An atomic resolution structure for human fibroblast growth factor 1

A 1.10‐Å atomic resolution X‐ray structure of human fibroblast growth factor 1 (FGF‐1), a member of the β‐trefoil superfold, has been determined. The β‐trefoil is one of 10 fundamental protein superfolds and is the only superfold to exhibit 3‐fold structural symmetry (comprising 3 “trefoil” units). The quality of the diffraction data permits unambiguous assignment of Asn, Gln, and His rotamers, Pro ring pucker, as well as refinement of atomic anisotropic displacement parameters (ADPs). The FGF‐1 structure exhibits numerous core‐packing defects, detectable using a 1.0‐Å probe radius.

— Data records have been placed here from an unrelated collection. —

(* ===== verification/ServerSpec.v ===== *)
(** * What a server with a graceful shutdown promises

    The specification is an abstract transition system: a server starts sessions under fresh numbers,
    sessions end, it tells all of its sessions to stop, closes (starts no session any more), and leaves
    (its memory goes away).  The class [GracefulServer] is the interface through which a program implements
    it: its step relation, and what its steps do in terms of the specification.  The theorems about the shutdown are proved
    once, against that interface; Servers.v has the four programs of cancellation/ as instances. *)
From S2P Require Import Prelude.

(** ** The specification *)

Inductive phase := Open | Closing | Gone.
#[export] Instance phase_eq_dec : EqDecision phase.
Proof. solve_decision. Defined.

(** [live]: the sessions that run.  [told]: those of them that were told to stop.  [started]: how many
    were started. *)
Record abstract := Abstract { phase_of : phase; live : gset Z; told : gset Z; started : Z }.
Definition nothing_started : abstract := Abstract Open ∅ ∅ 0.

(** [Closes asked]: the server closes because it was asked to, or ([false]) because accepting failed. *)
Inductive action := Starts (i : Z) | Ends (i : Z) | Tells | Closes (asked : bool) | Leaves.
#[export] Instance action_eq_dec : EqDecision action.
Proof. solve_decision. Defined.

(** A server that is asked to close tells its sessions first; no server leaves sessions behind that were not
    told; one that [joins] leaves none. *)
Inductive spec_step (joins : bool) : abstract → action → abstract → Prop :=
| spec_starts a : phase_of a = Open →
    spec_step joins a (Starts (started a))
      (Abstract Open ({[started a]} ∪ live a) (told a) (started a + 1))
| spec_ends a i : i ∈ live a →
    spec_step joins a (Ends i) (Abstract (phase_of a) (live a ∖ {[i]}) (told a ∖ {[i]}) (started a))
| spec_tells a : phase_of a ≠ Gone →
    spec_step joins a Tells (Abstract (phase_of a) (live a) (live a) (started a))
| spec_closes a asked : phase_of a = Open → (asked = true → live a ⊆ told a) →
    spec_step joins a (Closes asked) (Abstract Closing (live a) (told a) (started a))
| spec_leaves a : phase_of a = Closing → (joins = true → live a = ∅) → live a ⊆ told a →
    spec_step joins a Leaves (Abstract Gone (live a) (told a) (started a)).

(** ** What the specification guarantees *)

Definition starts (acts : list action) : list Z :=
  omap (λ a, match a with Starts i => Some i | _ => None end) acts.
Definition ends (acts : list action) : list Z :=
  omap (λ a, match a with Ends i => Some i | _ => None end) acts.

Lemma starts_app l k : starts (l ++ k) = starts l ++ starts k.
Proof. apply omap_app. Qed.
Lemma ends_app l k : ends (l ++ k) = ends l ++ ends k.
Proof. apply omap_app. Qed.
Create Rewrite HintDb servers.
#[local] Hint Rewrite starts_app ends_app : servers.

(** Session [i] was told to stop, some time after its start. *)
Definition was_told (acts : list action) (i : Z) : Prop :=
  ∃ pre post, acts = pre ++ Tells :: post ∧ i ∈ starts pre.
Lemma was_told_app acts ks i : was_told acts i → was_told (acts ++ ks) i.
Proof. intros (pre & post & -> & Hi). exists pre, (post ++ ks). by rewrite <-app_assoc. Qed.

Section Guarantees.
Context (joins : bool).

(** The sessions so far, in terms of the actions so far. *)
Record accounted (acts : list action) (a : abstract) : Prop := {
  accounted_started : (0 <= started a)%Z;
  accounted_starts : starts acts = seqZ 0 (started a);
  accounted_ends : NoDup (ends acts);
  accounted_ended i : i ∈ ends acts → i ∈ starts acts;
  accounted_live i : i ∈ live a ↔ i ∈ starts acts ∧ i ∉ ends acts;
  accounted_told i : i ∈ told a → was_told acts i
}.

Lemma accounted_initial : accounted [] nothing_started.
Proof. split; simpl; try done; try set_solver. constructor. Qed.

Ltac snoc_actions := simpl; autorewrite with servers; simpl; rewrite ?app_nil_r.

Lemma accounted_starts_step acts a : accounted acts a →
  accounted (acts ++ [Starts (started a)])
    (Abstract Open ({[started a]} ∪ live a) (told a) (started a + 1)).
Proof.
  intros [Hpos Hst Hen Hsub Hlive Htold].
  assert (started a ∉ starts acts) as Hnew by (rewrite Hst, elem_of_seqZ; lia).
  assert (started a ∉ ends acts) as Hnew' by auto.
  split; snoc_actions; try done; try lia.
  - by rewrite seqZ_app, Hst by lia.
  - intros i Hi. apply elem_of_app. auto.
  - intros i. rewrite elem_of_union, elem_of_singleton, Hlive, elem_of_app, list_elem_of_singleton.
    naive_solver.
  - intros i Hi. by apply was_told_app, Htold.
Qed.

Lemma accounted_ends_step acts a i : accounted acts a → i ∈ live a →
  accounted (acts ++ [Ends i]) (Abstract (phase_of a) (live a ∖ {[i]}) (told a ∖ {[i]}) (started a)).
Proof.
  intros [Hpos Hst Hen Hsub Hlive Htold] Hi.
  assert (Hi' := proj1 (Hlive i) Hi).
  split; snoc_actions; try done.
  - apply NoDup_app. split_and!; [done|set_solver +Hi'|apply NoDup_singleton].
  - intros j. rewrite elem_of_app, list_elem_of_singleton. intros [?| ->]; [auto|apply Hi'].
  - intros j. rewrite elem_of_difference, elem_of_singleton, Hlive, elem_of_app, list_elem_of_singleton.
    naive_solver.
  - intros j [Hj _]%elem_of_difference. by apply was_told_app, Htold.
Qed.

Lemma accounted_tells_step acts a : accounted acts a →
  accounted (acts ++ [Tells]) (Abstract (phase_of a) (live a) (live a) (started a)).
Proof.
  intros [Hpos Hst Hen Hsub Hlive Htold]. split; snoc_actions; try done.
  intros i [Hi _]%Hlive. by exists acts, [].
Qed.

Lemma accounted_step acts a x a' :
  accounted acts a → spec_step joins a x a' → accounted (acts ++ [x]) a'.
Proof.
  intros Hacc Hstep. destruct Hstep as [a Hph|a i Hi|a Hph|a asked Hph Hcl|a Hph Hj Hcl];
    [by apply accounted_starts_step|by apply accounted_ends_step|by apply accounted_tells_step|..];
    destruct Hacc as [Hpos Hst Hen Hsub Hlive Htold]; split; snoc_actions; try done;
    intros i Hi; by apply was_told_app, Htold.
Qed.

Lemma accounted_steps acts a : steps (spec_step joins) nothing_started acts a → accounted acts a.
Proof.
  intros Hrun. remember nothing_started as a0. induction Hrun as [|a0 acts a x a' Hrun IH Hstep]; subst.
  - apply accounted_initial.
  - by eapply accounted_step; [apply IH|].
Qed.

Lemma not_open_steps acts a a' :
  phase_of a ≠ Open → steps (spec_step joins) a acts a' → phase_of a' ≠ Open ∧ starts acts = [].
Proof.
  intros Hph Hrun. induction Hrun as [|a acts a1 x a2 Hrun IH Hstep]; [done|].
  destruct (IH Hph) as [IH1 IH2]. rewrite starts_app, IH2. by destruct Hstep.
Qed.

(** A graceful shutdown, as a fact about the actions of a run. *)
Record graceful (acts : list action) : Prop := {
  (** sessions have unique numbers, in order; a session ends at most once *)
  graceful_numbers : ∃ n, starts acts = seqZ 0 n;
  graceful_ends : NoDup (ends acts) ∧ ends acts ⊆ starts acts;
  (** no session is started once the server is closed *)
  graceful_closed pre asked post : acts = pre ++ Closes asked :: post → starts post = [];
  (** when a server that joins leaves, all of its sessions have ended *)
  graceful_joined pre post : acts = pre ++ Leaves :: post → joins = true → starts acts ⊆ ends pre;
  (** when a server leaves, or closes because it was asked to, every session that has not ended was told *)
  graceful_told pre post : acts = pre ++ Leaves :: post ∨ acts = pre ++ Closes true :: post →
    ∀ i, i ∈ starts acts → i ∈ ends pre ∨ was_told pre i
}.

Lemma split_run acts a pre x post :
  steps (spec_step joins) nothing_started acts a → acts = pre ++ x :: post →
  ∃ a1 a2, accounted pre a1 ∧ spec_step joins a1 x a2 ∧ steps (spec_step joins) a2 post a.
Proof.
  intros Hrun ->. apply steps_split in Hrun as (a1 & a2 & Hpre & Hx & Hpost).
  exists a1, a2. split_and!; try done. by apply accounted_steps.
Qed.

Lemma steps_graceful acts a : steps (spec_step joins) nothing_started acts a → graceful acts.
Proof.
  intros Hrun. pose proof (accounted_steps _ _ Hrun) as Hacc. split.
  - exists (started a). apply Hacc.
  - split; [apply Hacc|]. intros i. apply Hacc.
  - intros pre asked post Heq. destruct (split_run _ _ _ _ _ Hrun Heq) as (a1 & a2 & _ & Hx & Hpost).
    eapply not_open_steps; [|done]. by inversion Hx; subst.
  - intros pre post Heq. destruct (split_run _ _ _ _ _ Hrun Heq) as (a1 & a2 & H1 & Hx & Hpost).
    inversion Hx as [| | | |? Hph Hlive Htold]; subst. intros Hj.
    assert (starts post = []) as Hnone by (by eapply not_open_steps; [|done]).
    rewrite starts_app. simpl. rewrite Hnone, app_nil_r. intros i Hi.
    destruct (decide (i ∈ ends pre)) as [|Hn]; [done|].
    assert (i ∈ live a1) as Hin by (by apply (accounted_live _ _ H1)).
    rewrite Hlive in Hin by done. by apply not_elem_of_empty in Hin.
  - intros pre post Hor.
    assert (∃ a1, accounted pre a1 ∧ live a1 ⊆ told a1 ∧ starts acts = starts pre)
      as (a1 & H1 & Htold & ->).
    { destruct Hor as [Heq|Heq]; destruct (split_run _ _ _ _ _ Hrun Heq) as (a1 & a2 & H1 & Hx & Hpost);
        exists a1; (split_and!; [done|inversion Hx; auto|]); subst; rewrite starts_app; simpl;
        (assert (starts post = []) as -> by (by eapply not_open_steps; [|done]; inversion Hx; subst));
        by rewrite app_nil_r. }
    intros i Hi. destruct (decide (i ∈ ends pre)) as [|Hn]; [by left|].
    right. apply (accounted_told _ _ H1), Htold. by apply (accounted_live _ _ H1).
Qed.
End Guarantees.

(** ** The interface *)

(** A server, as its clients see it: [server_actions s l] is what the step [l] from [s] does in terms of
    the specification; the server is [bounded] while its session numbers have not wrapped around. *)
Class GracefulServer (S L : Type) := {
  server_step : S → L → S → Prop;
  server_initial : S;
  server_actions : S → L → list action;
  server_abstract : S → abstract;
  server_joins : bool
}.
Definition bounded {S L : Type} `{!GracefulServer S L} (s : S) : Prop := (started (server_abstract s) < 2 ^ 64)%Z.

Class GracefulServerOk (S L : Type) `{!GracefulServer S L} := {
  server_invariant : S → Prop;
  server_invariant_initial : server_invariant server_initial;
  server_invariant_step : inductive_invariant server_step server_invariant;
  server_initial_abstract : server_abstract server_initial = nothing_started;
  server_bounded_back s l s' :
    server_invariant s → server_step s l s' → bounded s' → bounded s;
  server_simulates s l s' :
    server_invariant s → server_step s l s' → bounded s' →
    steps (spec_step server_joins) (server_abstract s) (server_actions s l) (server_abstract s')
}.

Section Clients.
Context {S L : Type} `{!GracefulServer S L, !GracefulServerOk S L}.

Lemma server_refines_spec acts s :
  performs server_step server_actions server_initial acts s → bounded s →
  steps (spec_step server_joins) nothing_started acts (server_abstract s).
Proof.
  rewrite <-server_initial_abstract.
  eapply (simulation _ _ _ _ server_invariant bounded);
    [exact server_invariant_step|exact server_bounded_back|exact server_simulates|].
  apply server_invariant_initial.
Qed.

Lemma server_is_graceful acts s :
  performs server_step server_actions server_initial acts s → bounded s →
  graceful server_joins acts.
Proof. intros Hrun Hb. by eapply steps_graceful, server_refines_spec. Qed.
End Clients.

(** Runs of the specification, action by action. *)
Section Runs.
Context (joins : bool).

Lemma spec_run a x acts a1 a2 :
  spec_step joins a x a1 → steps (spec_step joins) a1 acts a2 →
  steps (spec_step joins) a (x :: acts) a2.
Proof. intros Hx. apply (steps_app _ _ [x]). by apply steps_one. Qed.
Lemma spec_run_one a x a1 : spec_step joins a x a1 → steps (spec_step joins) a [x] a1.
Proof. apply steps_one. Qed.
End Runs.

(** ** Sessions in a map

    Each of the servers keeps a map, in which the value of a session tells whether it was told to stop. *)
Section Told.
Context {A : Type} (P : A → Prop) `{!∀ x, Decision (P x)}.
Implicit Types m : gmap Z A.

Definition told_in m : gset Z := dom (base.filter (λ p : Z * A, P p.2) m).

Lemma elem_of_told_in m i : i ∈ told_in m ↔ ∃ x, m !! i = Some x ∧ P x.
Proof.
  unfold told_in. rewrite elem_of_dom. unfold is_Some. by setoid_rewrite map_lookup_filter_Some.
Qed.
Lemma told_in_empty : told_in ∅ = ∅.
Proof. unfold told_in. by rewrite map_filter_empty, dom_empty_L. Qed.
Lemma told_in_insert m i x : m !! i = None → ¬ P x → told_in (<[i := x]> m) = told_in m.
Proof.
  intros Hi Hx. apply set_eq. intros j. rewrite !elem_of_told_in.
  destruct (decide (i = j)) as [<-|Hj].
  - rewrite lookup_insert_eq, Hi. naive_solver.
  - by rewrite lookup_insert_ne.
Qed.
Lemma told_in_delete m i : told_in (delete i m) = told_in m ∖ {[i]}.
Proof.
  apply set_eq. intros j. rewrite elem_of_difference, elem_of_singleton, !elem_of_told_in.
  destruct (decide (i = j)) as [->|Hi].
  - rewrite lookup_delete_eq. naive_solver.
  - rewrite lookup_delete_ne by done. naive_solver.
Qed.
Lemma told_in_fmap_same (f : A → A) m : (∀ x, P (f x) ↔ P x) → told_in (f <$> m) = told_in m.
Proof.
  intros Hf. apply set_eq. intros j. rewrite !elem_of_told_in, lookup_fmap.
  destruct (m !! j); simpl; naive_solver.
Qed.
Lemma told_in_all m : map_Forall (λ _, P) m → told_in m = dom m.
Proof.
  intros Hm. apply set_eq. intros j. rewrite elem_of_told_in, elem_of_dom. unfold is_Some.
  split; [naive_solver|]. intros [x Hx]. exists x. split; [done|]. by apply (Hm j).
Qed.
End Told.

In addition to contributing to the relatively low thermal stability of FGF‐1, these defects may also permit domain motions within the structure. The availability of refined ADPs allows a translation/libration/screw (TLS) analysis of putative rigid body domains. The TLS analysis shows that β‐strands 6–12 together form a rigid body, and there is a clear demarcation in TLS motions between the adjacent carboxyl‐ and amino‐termini. Although separate from β‐strands 6–12, the individual β‐strands 1–5 do not exhibit correlated motions; thus, this region appears to be comparatively flexible. The heparin‐binding contacts of FGF‐1 are located within β‐strands 6–12; conversely, a significant portion of the receptor‐binding contacts are located within β‐strands 1–5. Thus, the observed rigid body motion in FGF‐1 appears related to the ligand‐binding functionalities. Proteins 2004. © 2004 Wiley‐Liss, Inc.